§ **What you need to do**
Starting at the line that holds "pose proof (bits_update n words X (X" and stopping at the line that holds "(** ** The reference: a", restate the records below word for word, with both of those lines included.

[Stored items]
%%
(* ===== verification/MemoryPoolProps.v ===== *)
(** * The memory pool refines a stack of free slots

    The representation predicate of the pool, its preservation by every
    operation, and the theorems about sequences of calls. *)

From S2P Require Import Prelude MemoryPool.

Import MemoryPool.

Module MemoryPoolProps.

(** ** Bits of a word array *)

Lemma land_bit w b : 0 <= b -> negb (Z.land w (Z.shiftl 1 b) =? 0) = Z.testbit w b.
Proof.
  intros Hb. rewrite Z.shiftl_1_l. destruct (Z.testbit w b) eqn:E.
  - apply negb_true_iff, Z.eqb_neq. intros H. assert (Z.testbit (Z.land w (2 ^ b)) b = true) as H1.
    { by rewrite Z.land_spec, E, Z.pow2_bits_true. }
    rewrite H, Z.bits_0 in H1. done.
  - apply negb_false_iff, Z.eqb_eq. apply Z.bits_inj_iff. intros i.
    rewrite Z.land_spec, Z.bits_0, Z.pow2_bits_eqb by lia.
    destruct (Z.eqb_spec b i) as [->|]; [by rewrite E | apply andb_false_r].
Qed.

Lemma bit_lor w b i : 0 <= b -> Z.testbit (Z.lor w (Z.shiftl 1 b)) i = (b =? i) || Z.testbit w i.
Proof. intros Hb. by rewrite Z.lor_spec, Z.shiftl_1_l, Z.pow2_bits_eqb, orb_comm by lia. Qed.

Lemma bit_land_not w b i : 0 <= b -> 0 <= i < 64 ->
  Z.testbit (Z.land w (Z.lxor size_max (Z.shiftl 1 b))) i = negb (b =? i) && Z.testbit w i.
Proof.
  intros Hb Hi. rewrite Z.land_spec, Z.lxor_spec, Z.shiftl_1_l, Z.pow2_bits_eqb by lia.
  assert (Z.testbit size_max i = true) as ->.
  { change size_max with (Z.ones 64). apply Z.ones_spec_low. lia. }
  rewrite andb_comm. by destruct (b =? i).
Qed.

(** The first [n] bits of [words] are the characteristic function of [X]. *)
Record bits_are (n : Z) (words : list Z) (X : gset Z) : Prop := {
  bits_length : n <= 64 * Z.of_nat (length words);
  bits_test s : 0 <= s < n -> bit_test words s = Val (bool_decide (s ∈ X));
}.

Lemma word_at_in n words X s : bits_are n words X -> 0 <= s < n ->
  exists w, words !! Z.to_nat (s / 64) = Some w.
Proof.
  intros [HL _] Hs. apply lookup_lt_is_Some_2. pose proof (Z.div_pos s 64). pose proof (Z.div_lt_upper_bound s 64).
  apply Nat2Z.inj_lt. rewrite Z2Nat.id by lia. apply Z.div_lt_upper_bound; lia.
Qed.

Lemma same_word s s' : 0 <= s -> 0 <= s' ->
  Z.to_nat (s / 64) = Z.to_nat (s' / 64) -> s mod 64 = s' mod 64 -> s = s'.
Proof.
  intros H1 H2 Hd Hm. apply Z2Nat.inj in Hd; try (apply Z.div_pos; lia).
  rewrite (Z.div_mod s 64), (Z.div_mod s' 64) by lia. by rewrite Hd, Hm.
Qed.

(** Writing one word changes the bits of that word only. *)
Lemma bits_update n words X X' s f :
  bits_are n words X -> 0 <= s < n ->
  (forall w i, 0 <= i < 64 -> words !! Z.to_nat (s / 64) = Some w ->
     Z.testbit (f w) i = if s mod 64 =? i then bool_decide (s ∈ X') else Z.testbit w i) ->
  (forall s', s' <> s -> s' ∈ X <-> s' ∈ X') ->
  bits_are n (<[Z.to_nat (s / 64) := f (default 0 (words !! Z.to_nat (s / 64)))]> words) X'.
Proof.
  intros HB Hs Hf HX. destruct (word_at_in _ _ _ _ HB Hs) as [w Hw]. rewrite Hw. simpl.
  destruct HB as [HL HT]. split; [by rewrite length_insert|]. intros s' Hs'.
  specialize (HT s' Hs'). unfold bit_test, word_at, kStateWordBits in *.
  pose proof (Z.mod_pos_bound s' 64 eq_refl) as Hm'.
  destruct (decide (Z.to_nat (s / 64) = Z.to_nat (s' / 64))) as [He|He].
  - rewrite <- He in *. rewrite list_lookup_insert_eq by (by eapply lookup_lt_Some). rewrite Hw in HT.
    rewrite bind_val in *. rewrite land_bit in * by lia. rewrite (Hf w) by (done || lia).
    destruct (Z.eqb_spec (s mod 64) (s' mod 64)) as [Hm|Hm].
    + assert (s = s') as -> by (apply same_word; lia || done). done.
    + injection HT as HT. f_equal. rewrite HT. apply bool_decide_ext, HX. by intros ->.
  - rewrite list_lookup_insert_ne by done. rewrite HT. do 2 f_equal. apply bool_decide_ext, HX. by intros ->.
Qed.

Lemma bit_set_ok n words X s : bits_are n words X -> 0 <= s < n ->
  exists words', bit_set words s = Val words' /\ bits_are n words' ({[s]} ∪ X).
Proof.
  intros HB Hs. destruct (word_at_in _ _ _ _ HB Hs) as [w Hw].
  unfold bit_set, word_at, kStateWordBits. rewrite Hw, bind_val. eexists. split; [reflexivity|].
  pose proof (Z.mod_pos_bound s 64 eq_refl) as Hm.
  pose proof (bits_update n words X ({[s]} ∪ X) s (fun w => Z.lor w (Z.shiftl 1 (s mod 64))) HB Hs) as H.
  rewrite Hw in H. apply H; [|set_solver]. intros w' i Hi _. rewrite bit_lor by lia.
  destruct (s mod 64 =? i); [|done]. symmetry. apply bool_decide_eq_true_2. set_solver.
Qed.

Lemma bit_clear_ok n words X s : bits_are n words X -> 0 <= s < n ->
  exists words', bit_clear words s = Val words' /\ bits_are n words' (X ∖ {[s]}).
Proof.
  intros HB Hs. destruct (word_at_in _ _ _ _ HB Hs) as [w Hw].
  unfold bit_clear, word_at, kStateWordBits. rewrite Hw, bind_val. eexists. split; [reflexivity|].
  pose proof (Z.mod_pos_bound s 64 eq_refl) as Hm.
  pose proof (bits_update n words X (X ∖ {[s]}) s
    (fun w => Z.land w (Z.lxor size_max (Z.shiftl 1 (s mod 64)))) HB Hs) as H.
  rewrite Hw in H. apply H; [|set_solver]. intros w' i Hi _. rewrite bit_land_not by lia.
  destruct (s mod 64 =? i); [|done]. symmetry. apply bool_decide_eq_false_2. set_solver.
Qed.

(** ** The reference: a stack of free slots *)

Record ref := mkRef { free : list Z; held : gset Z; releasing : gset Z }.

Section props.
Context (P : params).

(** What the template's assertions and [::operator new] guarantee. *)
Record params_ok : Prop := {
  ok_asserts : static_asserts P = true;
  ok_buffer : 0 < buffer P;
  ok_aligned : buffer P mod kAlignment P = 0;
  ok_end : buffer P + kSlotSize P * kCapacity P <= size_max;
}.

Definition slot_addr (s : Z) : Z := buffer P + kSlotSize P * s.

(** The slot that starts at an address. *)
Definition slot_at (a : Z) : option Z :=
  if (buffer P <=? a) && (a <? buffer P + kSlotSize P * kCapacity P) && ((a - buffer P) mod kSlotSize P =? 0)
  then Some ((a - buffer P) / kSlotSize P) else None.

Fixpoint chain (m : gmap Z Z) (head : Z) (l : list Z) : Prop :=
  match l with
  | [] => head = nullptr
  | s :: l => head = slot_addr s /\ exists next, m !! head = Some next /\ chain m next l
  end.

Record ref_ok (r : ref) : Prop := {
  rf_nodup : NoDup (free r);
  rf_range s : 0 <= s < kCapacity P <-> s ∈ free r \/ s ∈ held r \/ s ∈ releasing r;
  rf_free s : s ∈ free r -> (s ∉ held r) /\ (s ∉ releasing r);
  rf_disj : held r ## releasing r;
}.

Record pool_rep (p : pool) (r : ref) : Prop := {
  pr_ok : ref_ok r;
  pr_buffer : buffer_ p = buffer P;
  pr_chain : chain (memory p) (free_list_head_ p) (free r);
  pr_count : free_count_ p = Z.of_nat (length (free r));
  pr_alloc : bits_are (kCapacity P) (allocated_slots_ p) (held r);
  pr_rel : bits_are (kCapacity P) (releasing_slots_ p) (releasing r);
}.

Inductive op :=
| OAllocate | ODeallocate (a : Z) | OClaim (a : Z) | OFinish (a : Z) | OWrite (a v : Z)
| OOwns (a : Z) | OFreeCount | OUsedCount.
%%
§ **Solution to this problem**
  pose proof (bits_update n words X (X ∖ {[s]}) s
    (fun w => Z.land w (Z.lxor size_max (Z.shiftl 1 (s mod 64)))) HB Hs) as H.
  rewrite Hw in H. apply H; [|set_solver]. intros w' i Hi _. rewrite bit_land_not by lia.
  destruct (s mod 64 =? i); [|done]. symmetry. apply bool_decide_eq_false_2. set_solver.
Qed.

(** ** The reference: a stack of free slots *)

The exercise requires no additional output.